O doleiro Lúcio Funaro ainda está negociando sua delação
premiada, mas já citou em depoimento à Polícia Federal, o nome do ex-ministro
Governo Geddel Vieira Lima. Segundo ele, preocupado com sua delação,
Geddel teria telefonado várias vezes para sua mulher busca de informações.
Geddel foi citado
na delação do operador Alexandre Margotto, que atuava em sociedade com Eduardo
Cunha, Funaro e Fábio Cleto, ex-vice-presidente da Caixa Econômica Federal,
como envolvido no esquema que cobrava propina para ajudar empresários a obter
financiamentos do banco e aportes do FI-FGTS, braço de infraestrutura do Fundo
de Garantia por Tempo de Serviço (FGTS).
Geddel está com
medo de ser preso e por isso entregou o passaporte e se colocou à disposição da
Justiça.
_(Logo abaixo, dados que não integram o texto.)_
(* ===== verification/Intr.v ===== *)
(** Interrupt routing: the I/O APICs (src/kernel/src/arch/ioapic.rs) and the routing
    tables (src/kernel/src/intr/mod.rs).  The registers of an I/O APIC are a map
    from register index to 32-bit value; the select/window access of [read_reg]
    and [write_reg] is one step. *)
From stdpp Require Import base tactics numbers list gmap.
From Stdlib Require Import ZArith Lia.
From S2P Require Import Prelude Percpu Acpi.

Local Open Scope Z_scope.

(** ** I/O APIC *)

Definition IOAPIC_ID : Z := 0.
Definition IOAPIC_VER : Z := 1.
Definition IOAPIC_REDIR_BASE : Z := 0x10.
Definition IOAPIC_LOW_POLARITY_LOW : Z := 0x2000.
Definition IOAPIC_LOW_TRIGGER_LEVEL : Z := 0x8000.
Definition IOAPIC_LOW_MASKED : Z := 0x10000.

Record IoApic := mkIoApic { hw_id : Z; version : Z; max_redir : Z; gsi_base : Z; regs : gmap Z Z }.

Definition read_reg (io : IoApic) (i : Z) : Z := default 0 (regs io !! i).
Definition write_reg (io : IoApic) (i v : Z) : IoApic := mkIoApic (hw_id io) (version io) (max_redir io) (gsi_base io) (<[i := v]> (regs io)).

Definition redir (pin : Z) : Z := IOAPIC_REDIR_BASE + pin * 2.

Definition mask_entry (io : IoApic) (pin : Z) : IoApic := write_reg io (redir pin) (Z.lor (read_reg io (redir pin)) IOAPIC_LOW_MASKED).
Definition unmask_entry (io : IoApic) (pin : Z) : IoApic :=
  write_reg io (redir pin) (Z.land (read_reg io (redir pin)) (Z.lxor IOAPIC_LOW_MASKED U32_MAX)).
Definition set_entry (io : IoApic) (pin low high : Z) : IoApic := write_reg (write_reg io (redir pin) low) (redir pin + 1) high.
Definition get_entry (io : IoApic) (pin : Z) : Z * Z := (read_reg io (redir pin), read_reg io (redir pin + 1)).

Definition make_redir_low (vector flags : Z) (masked : bool) : Z :=
  let polarity := if Z.testbit flags 1 then IOAPIC_LOW_POLARITY_LOW else 0 in
  let trigger := if Z.testbit flags 3 then IOAPIC_LOW_TRIGGER_LEVEL else 0 in
  let mask := if masked then IOAPIC_LOW_MASKED else 0 in
  Z.lor (Z.lor (Z.lor (Z.land vector 0xFF) polarity) trigger) mask.

Definition make_redir_high (apic : Z) : Z := Z.shiftl apic 24.

(** The controllers found: the hardware's registers by physical address, as they
    are at reset. *)
Definition init_one (hw : gmap Z Z) (info : IoApicInfo) : IoApic :=
  let ver := default 0 (hw !! IOAPIC_VER) in
  let max := Z.land (Z.shiftr ver 16) 0xFF in
  let io := mkIoApic (wrap 8 (Z.shiftr (default 0 (hw !! IOAPIC_ID)) 24)) (Z.land ver 0xFF) max (io_gsi_base info) hw in
  fold_left (fun io pin => set_entry io pin (make_redir_low 0xFF 0 true) 0) (seqZ 0 (Z.min max 239 + 1)) io.

Definition ioapic_init (hw : Z -> gmap Z Z) (infos : list IoApicInfo) : list IoApic := (fun info => init_one (hw (io_addr info)) info) <$> infos.

(** [ioapic::lookup_gsi] *)
Definition ioapic_for (ios : list IoApic) (gsi : Z) : option (nat * Z) :=
  k ← first_index (fun io => wrap 32 (gsi - gsi_base io) <=? max_redir io) ios;
  io ← ios !! k;
  Some (k, wrap 32 (gsi - gsi_base io)).

(** ** Vectors and routes *)

Definition FIRST_DEV_VECTOR : Z := 33.
Definition LAST_DEV_VECTOR : Z := 63.
Definition MAX_ROUTES : nat := 32.

Record IrqRoute := mkRoute { isa_source : Z; gsi : Z; ioapic_index : nat; ioapic_pin : Z; vector : Z; flags : Z }.

(** The tables in use as lists. *)
Record RuntimeIrq := mkRuntime { rt_vector : Z; rt_gsi : Z; driver_vcpu : Z; used : bool }.

Record Intr := mkIntr {
  NEXT_VECTOR : Z; VECTOR_EXHAUSTED : bool; routes : list IrqRoute; initialized : bool;
  IRQ_CPU_NEXT : Z; RUNTIME_IRQS : list RuntimeIrq; IOAPICS : list IoApic;
}.

Definition intr_boot (ios : list IoApic) : Intr := mkIntr FIRST_DEV_VECTOR false [] false 0 [] ios.

Definition with_routes (s : Intr) (r : list IrqRoute) : Intr :=
  mkIntr (NEXT_VECTOR s) (VECTOR_EXHAUSTED s) r (initialized s) (IRQ_CPU_NEXT s) (RUNTIME_IRQS s) (IOAPICS s).
Definition with_initialized (s : Intr) : Intr :=
  mkIntr (NEXT_VECTOR s) (VECTOR_EXHAUSTED s) (routes s) true (IRQ_CPU_NEXT s) (RUNTIME_IRQS s) (IOAPICS s).
Definition with_ioapics (s : Intr) (next : Z) (ios : list IoApic) : Intr :=
  mkIntr (NEXT_VECTOR s) (VECTOR_EXHAUSTED s) (routes s) (initialized s) next (RUNTIME_IRQS s) ios.
Definition with_runtime (s : Intr) (l : list RuntimeIrq) : Intr :=
  mkIntr (NEXT_VECTOR s) (VECTOR_EXHAUSTED s) (routes s) (initialized s) (IRQ_CPU_NEXT s) l (IOAPICS s).

(** [fetch_add] on a byte. *)
Definition alloc_vector (s : Intr) : option Z * Intr :=
  let v := NEXT_VECTOR s in
  let next := wrap 8 (v + 1) in
  if v >? LAST_DEV_VECTOR then (None, mkIntr next true (routes s) (initialized s) (IRQ_CPU_NEXT s) (RUNTIME_IRQS s) (IOAPICS s))
  else (Some v, mkIntr next (VECTOR_EXHAUSTED s) (routes s) (initialized s) (IRQ_CPU_NEXT s) (RUNTIME_IRQS s) (IOAPICS s)).

Definition build_route (madt : MadtInfo) (src g fl : Z) (s : Intr) : option IrqRoute * Intr :=
  match lookup_ioapic madt g with
  | None => (None, s)
  | Some (idx, pin) =>
    let '(v, s) := alloc_vector s in
    match v with
    | None => (None, s)
    | Some v => (Some (mkRoute src g idx pin v fl), s)
    end
  end.

(** A route is built and, if there is room, entered. *)
Definition add_route (madt : MadtInfo) (src g fl : Z) (s : Intr) : Intr :=
  let '(r, s) := build_route madt src g fl s in
  match r with
  | Some r => if (length (routes s) <? MAX_ROUTES)%nat then with_routes s (routes s ++ [r]) else s
  | None => s
  end.

Definition has_iso (madt : MadtInfo) (isa : Z) : bool := existsb (fun i => (bus i =? 0) && (source i =? isa)) (isos madt).

(** The overrides that count, and the interrupts they claim. *)
Definition iso_counts (i : IsoInfo) : bool := (bus i =? 0) && (iso_gsi i <? 256).
Definition gsi_claimed (madt : MadtInfo) (g : Z) : bool := existsb (fun i => iso_counts i && (iso_gsi i =? g)) (isos madt).

Definition intr_init (madt : MadtInfo) (s : Intr) : Intr :=
  if initialized s then s
  else
    let s := fold_left (fun s i => if iso_counts i then add_route madt (source i) (iso_gsi i) (iso_flags i) s else s) (isos madt) s in
    let s := fold_left (fun s irq => if has_iso madt irq || gsi_claimed madt irq then s else add_route madt irq irq 0 s) (seqZ 0 16) s in
    with_initialized s.

Definition lookup_isa (s : Intr) (irq : Z) : option IrqRoute := k ← first_index (fun r => isa_source r =? irq) (routes s); routes s !! k.
Definition lookup_route (s : Intr) (g : Z) : option IrqRoute := k ← first_index (fun r => gsi r =? g) (routes s); routes s !! k.
Definition lookup_vector_isa (s : Intr) (v : Z) : option Z :=
  k ← first_index (fun r => vector r =? v) (routes s); isa_source <$> routes s !! k.

(** The CPU an interrupt is sent to: round robin over the online ones. *)
Definition pick_target (pc : Percpu) (n : Z) : Z :=
  let ok cpu := online (slot pc cpu) && negb (wrap 8 (apic_id (slot pc cpu)) =? 255) in
  let order := (fun i => Z.to_nat ((n + i) mod Z.of_nat MAX_CPUS)) <$> seqZ 0 (Z.of_nat MAX_CPUS) in
  match first_index ok order with
  | Some k => wrap 8 (apic_id (slot pc (default 0%nat (order !! k))))
  | None => 0
  end.

Definition install_route (pc : Percpu) (r : IrqRoute) (s : Intr) : Intr :=
  match IOAPICS s !! ioapic_index r with
  | None => s
  | Some io =>
    let low := make_redir_low (vector r) (flags r) true in
    let target := pick_target pc (IRQ_CPU_NEXT s) in
    with_ioapics s (wrap 64 (IRQ_CPU_NEXT s + 1))
      (<[ioapic_index r := set_entry io (ioapic_pin r) low (make_redir_high target)]> (IOAPICS s))
  end.

Definition enable_route (r : IrqRoute) (s : Intr) : Intr :=
  match IOAPICS s !! ioapic_index r with
  | None => s
  | Some io => with_ioapics s (IRQ_CPU_NEXT s) (<[ioapic_index r := unmask_entry io (ioapic_pin r)]> (IOAPICS s))
  end.

Definition install_all_routes (pc : Percpu) (s : Intr) : Intr := fold_left (fun s r => install_route pc r s) (routes s) s.

Definition install_all_masked (pc : Percpu) (s : Intr) : Z * Intr :=
  (Z.of_nat (length (routes s)), fold_left (fun s r => install_route pc r s) (routes s) s).

Definition MAX_RUNTIME_IRQS : nat := 32.

Definition register_irq (pc : Percpu) (g vcpu : Z) (s : Intr) : option Z * Intr :=
  match lookup_route s g with
  | None => (None, s)
  | Some r =>
    if existsb (fun e => used e && (driver_vcpu e =? vcpu)) (RUNTIME_IRQS s) then (None, s)
    else if (MAX_RUNTIME_IRQS <=? length (RUNTIME_IRQS s))%nat then (None, s)
    else
      let s := enable_route r (install_route pc r s) in
      (Some (vector r), with_runtime s (RUNTIME_IRQS s ++ [mkRuntime (vector r) g vcpu true]))
  end.

Definition lookup_vector_driver (s : Intr) (v : Z) : Z :=
  match first_index (fun e => used e && (rt_vector e =? v)) (RUNTIME_IRQS s) with
  | Some k => default 0 (driver_vcpu <$> RUNTIME_IRQS s !! k)
  | None => 0
  end.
O político colocou à disposição do Supremo Tribunal Federal (STF) seus
sigilos bancário e fiscal, e afirma que abre mão de realizar movimentações
bancárias maiores do que R$ 30 mil, avisando a Justiça sobre operações acima
desse valor. A possibilidade de delação premiada de Eduardo Cunha também
preocupa o político baiano. Com informações do Valor Econômico.